Brief Summary: In light of declining autopsy rates around the world, post-mortem MR imaging is a promising alternative to conventional autopsy in the investigation of infant death. A major drawback of this non-invasive autopsy approach is the fact that histopathological and microbiological examination of the tissue is not possible. The objective of this prospective study is to compare the performance of minimally invasive, virtual autopsy, including CT-guided biopsy, with conventional autopsy procedures in a paediatric population.

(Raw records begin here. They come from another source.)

(** A new row, for which there is room. *)
Lemma bounds_add_cache {A} c (r : A) w s :
  settled s → 0 ≤ RegistrySearchCache.byte_count c →
  len (workspace_rows (RegistrySearchCache.workspace_id c) (work (Operation.session s)))
    < OfficialRegistryLimits.max_workspace_cache_rows limits →
  cache_bytes (workspace_rows (RegistrySearchCache.workspace_id c) (work (Operation.session s))) + RegistrySearchCache.byte_count c
    ≤ OfficialRegistryLimits.max_workspace_cache_bytes limits →
  ends (database (add_cache c) ;; _flush_registry_payload ;; mret r) w s within_after.
Proof.
  intros (Hf & Hw & Hc) Hb Hr Hy. apply ends_bind. unfold ends at 1, database. cbn. apply ends_bind, ends_bind.
  unfold ends at 1, database, try_flush. cbn -[flush].
  match goal with |- context [flush _ ?t0] => set (t := t0) end.
  destruct (flush _ t) as [[[] t']|e] eqn:Hx.
  - apply flush_ok in Hx as [[= ->] Hcf]. split_and!; cbn; [done| |done].
    apply within_insert; try done. subst t. cbn in Hcf. apply orb_false_iff in Hcf as [_ Hcf].
    cbn. by destruct (registry_search_cache (work (Operation.session s)) !! _).
  - by destruct e.
Qed.

Lemma bounds_store context query_digest items results n fetched_at :
  0 ≤ n → bounds (store_results limits context query_digest items results n fetched_at).
Proof.
  intros Hn w s Ho Hs. unfold store_results. apply ends_bind, ends_gets. apply ends_bind, ends_fail_if; [|apply Hs].
  intros [Hr%Z.leb_gt Hy%Z.ltb_ge]%orb_false_iff. apply ends_bind, ends_checked; [|intros; apply Hs]. intros digest _.
  apply ends_bind. unfold ends at 1. cbn [database uuid4 fst snd]. cbv zeta.
  destruct Hs as (Hf & Hw & Hc).
  assert (∀ ws, workspace_rows ws (flushed (Operation.session s)) = workspace_rows ws (work (Operation.session s))) as Hws.
  { intros ws. unfold workspace_rows. by rewrite Hf. }
  rewrite Hws in Hr, Hy. by apply bounds_add_cache.
Qed.

Lemma json_children_canonical v b : _canonical_json v = Some b → 0 ≤ slen b.
Proof. intros _. unfold slen. lia. Qed.

Lemma bounds_read_cache context q now : bounds (_read_cache limits context q now).
Proof.
  apply bounds_keeps. unfold _read_cache. apply keeps_then; [apply keeps_apart, _|]. intros [c|]; [|apply keeps_outside, _].
  apply keeps_then; [apply keeps_outside, _|]. intros valid. apply keeps_outside. by destruct valid; apply _.
Qed.

Lemma bounds_search_origin context nq qd locked : bounds (search_origin loads_raw limits context nq qd locked).
Proof.
  unfold search_origin. apply bounds_bind; [apply bounds_keeps, keeps_outside, _|]. intros items.
  apply bounds_bind; [apply bounds_keeps, keeps_outside, _|]. intros results.
  apply bounds_bind; [apply bounds_keeps, keeps_outside, _|]. intros b.
  apply bounds_bind; [apply bounds_keeps, keeps_outside, _|intros _].
  apply bounds_bind; [destruct locked; [apply bounds_keeps, keeps_outside, _|apply bounds_keeps, keeps_lock]|intros _].
  apply bounds_bind; [apply bounds_keeps, keeps_outside, _|]. intros fetched_at.
  apply bounds_bind; [apply bounds_keeps, keeps_delete|intros _].
  apply bounds_bind; [apply bounds_read_cache|]. intros [[result|] rejected]; [apply bounds_keeps, keeps_outside, _|].
  apply bounds_bind; [destruct rejected; [apply bounds_purge|apply bounds_keeps, keeps_outside, _]|intros _].
  apply bounds_store. unfold slen. lia.
Qed.

Lemma bounds_search context query : bounds (service_search loads_raw limits context query).
Proof.
  unfold service_search. apply bounds_with_timeout. apply bounds_bind; [apply bounds_keeps, keeps_apart, _|intros _].
  unfold _search_authorized. apply bounds_bind; [apply bounds_keeps, keeps_outside, _|]. intros nq.
  apply bounds_bind; [apply bounds_keeps, keeps_outside, _|]. intros now.
  apply bounds_bind; [apply bounds_read_cache|]. intros [[result|] [rejected|]]; try (apply bounds_keeps, keeps_outside, _);
    [|apply bounds_search_origin].
  apply bounds_bind; [apply bounds_keeps, keeps_lock|intros _]. apply bounds_bind; [apply bounds_keeps, keeps_outside, _|]. intros now'.
  apply bounds_bind; [apply bounds_read_cache|]. intros [[result|] rejected']; [apply bounds_keeps, keeps_outside, _|].
  apply bounds_bind; [destruct rejected'; [apply bounds_purge|apply bounds_keeps, keeps_outside, _]|intros _].
  apply bounds_search_origin.
Qed.

Lemma keeps_import_item context c item correlation : keeps (import_item limits context c item correlation).
Proof.
  unfold import_item, select_entry, select_version, latest_sequence. apply keeps_then; [apply keeps_apart, _|]. intros found.
  apply keeps_then; [destruct found; [apply keeps_outside, _|apply keeps_apart, _]|].
  intros entry. apply keeps_then; [apply keeps_apart, _|]. intros [v|].
  - apply keeps_then; [apply keeps_outside, _|intros; apply keeps_outside, _].
  - apply keeps_then; [destruct found; [apply keeps_then; [apply keeps_apart, _|intros; apply keeps_outside, _]|apply keeps_outside, _]|].
    intros sequence. apply keeps_then; [apply keeps_outside, _|intros _]. unfold add_import, _flush_registry_payload.
    apply keeps_then; [destruct (is_none found); [apply keeps_apart, _|apply keeps_outside, _]|intros _].
    repeat (apply keeps_then; [apply keeps_apart, _|intros ?]).
    apply keeps_then; [apply keeps_then; [apply keeps_apart, _|intros; apply keeps_outside, _]|intros _].
    apply keeps_then; [apply keeps_apart, _|intros; apply keeps_outside, _].
Qed.

Lemma bounds_catch {A} (m : O A) h : keeps m → (∀ e, bounds (h e)) → bounds (catch m h).
Proof.
  intros Hm Hk w s Ho Hs. apply ends_catch. eapply ends_mono; [by apply Hm|]. cbn. intros [a|e] s' Hs'; [done|by apply Hk].
Qed.

Lemma bounds_import context id digest correlation : bounds (import_cached limits context id digest correlation).
Proof.
  unfold import_cached, _import_cached_authorized. apply bounds_with_timeout.
  apply bounds_bind; [apply bounds_keeps, keeps_lock|intros _]. apply bounds_bind; [apply bounds_keeps, keeps_outside, _|intros _].
  apply bounds_bind; [apply bounds_keeps, keeps_outside, _|]. intros now. apply bounds_bind; [apply bounds_keeps, keeps_delete|intros _].
  apply bounds_bind; [apply bounds_keeps, keeps_apart, _|]. intros [c|]; [|apply bounds_keeps, keeps_outside, _].
  apply bounds_bind; [apply bounds_keeps, keeps_outside, _|]. intros intact.
  apply bounds_bind; [apply bounds_keeps, keeps_outside, _|intros _]. apply bounds_bind.
  - apply bounds_catch; [apply keeps_outside, _|]. intros e.
    destruct e; try (apply bounds_keeps, keeps_outside, _). apply bounds_bind; [apply bounds_purge|].
    intros _. apply bounds_keeps, keeps_outside, _.
  - intros items. apply bounds_bind; [apply bounds_keeps, keeps_outside, _|intros _].
    destruct (List.find _ items); [apply bounds_keeps, keeps_import_item|apply bounds_keeps, keeps_outside, _].
Qed.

Foetuses, newborns, infants and children that are referred for autopsy at three different institutions associated with the University of Zurich will be eligible for recruitment. All bodies will be examined with a commercial CT and a 3 Tesla MRI scanner, and investigators will be blinded to the results of conventional autopsy. After cross-sectional imaging, CT-guided tissue sampling will be performed by a multifunctional robotic system (Virtobot) allowing for automated post-mortem biopsies. Virtual autopsy results will be classified with regards to the likely final diagnosis and major pathological findings and compared to the results of conventional autopsy, which remains the diagnostic gold standard.

This interdisciplinary study will determine whether virtual autopsy will narrow the gap in information between non-invasive and traditional autopsy procedures.

Recruitment & Eligibility

Inclusion Criteria

Not provided

Exclusion Criteria

Not provided

Arm && Interventions

Group	Intervention	Description
Children and adolescents	Minimally invasive, virtual autopsy	* who died of natural- and non-natural cause * intervention: minimally invasive, virtual autopsy
Newborns	Minimally invasive, virtual autopsy	* who died of natural- and non-natural cause * intervention: minimally invasive, virtual autopsy
Foetuses	Conventional autopsy	* still birth and termination of pregnancies * intervention: minimally invasive, virtual autopsy
Foetuses	Minimally invasive, virtual autopsy	* still birth and termination of pregnancies * intervention: minimally invasive, virtual autopsy
Newborns	Conventional autopsy	* who died of natural- and non-natural cause * intervention: minimally invasive, virtual autopsy
Children and adolescents	Conventional autopsy	* who died of natural- and non-natural cause * intervention: minimally invasive, virtual autopsy

Primary Outcome Measures

Name	Time	Method
Percentage of cases for which virtual autopsy correctly identifies the cause of death and/or major pathological lesions	8 weeks	The diagnoses established in both ways by the two independent teams will be compared, the autopsy results being the gold standard. The primary outcome will be the percentage of cases for which virtual autopsy correctly identifies the diagnostic category.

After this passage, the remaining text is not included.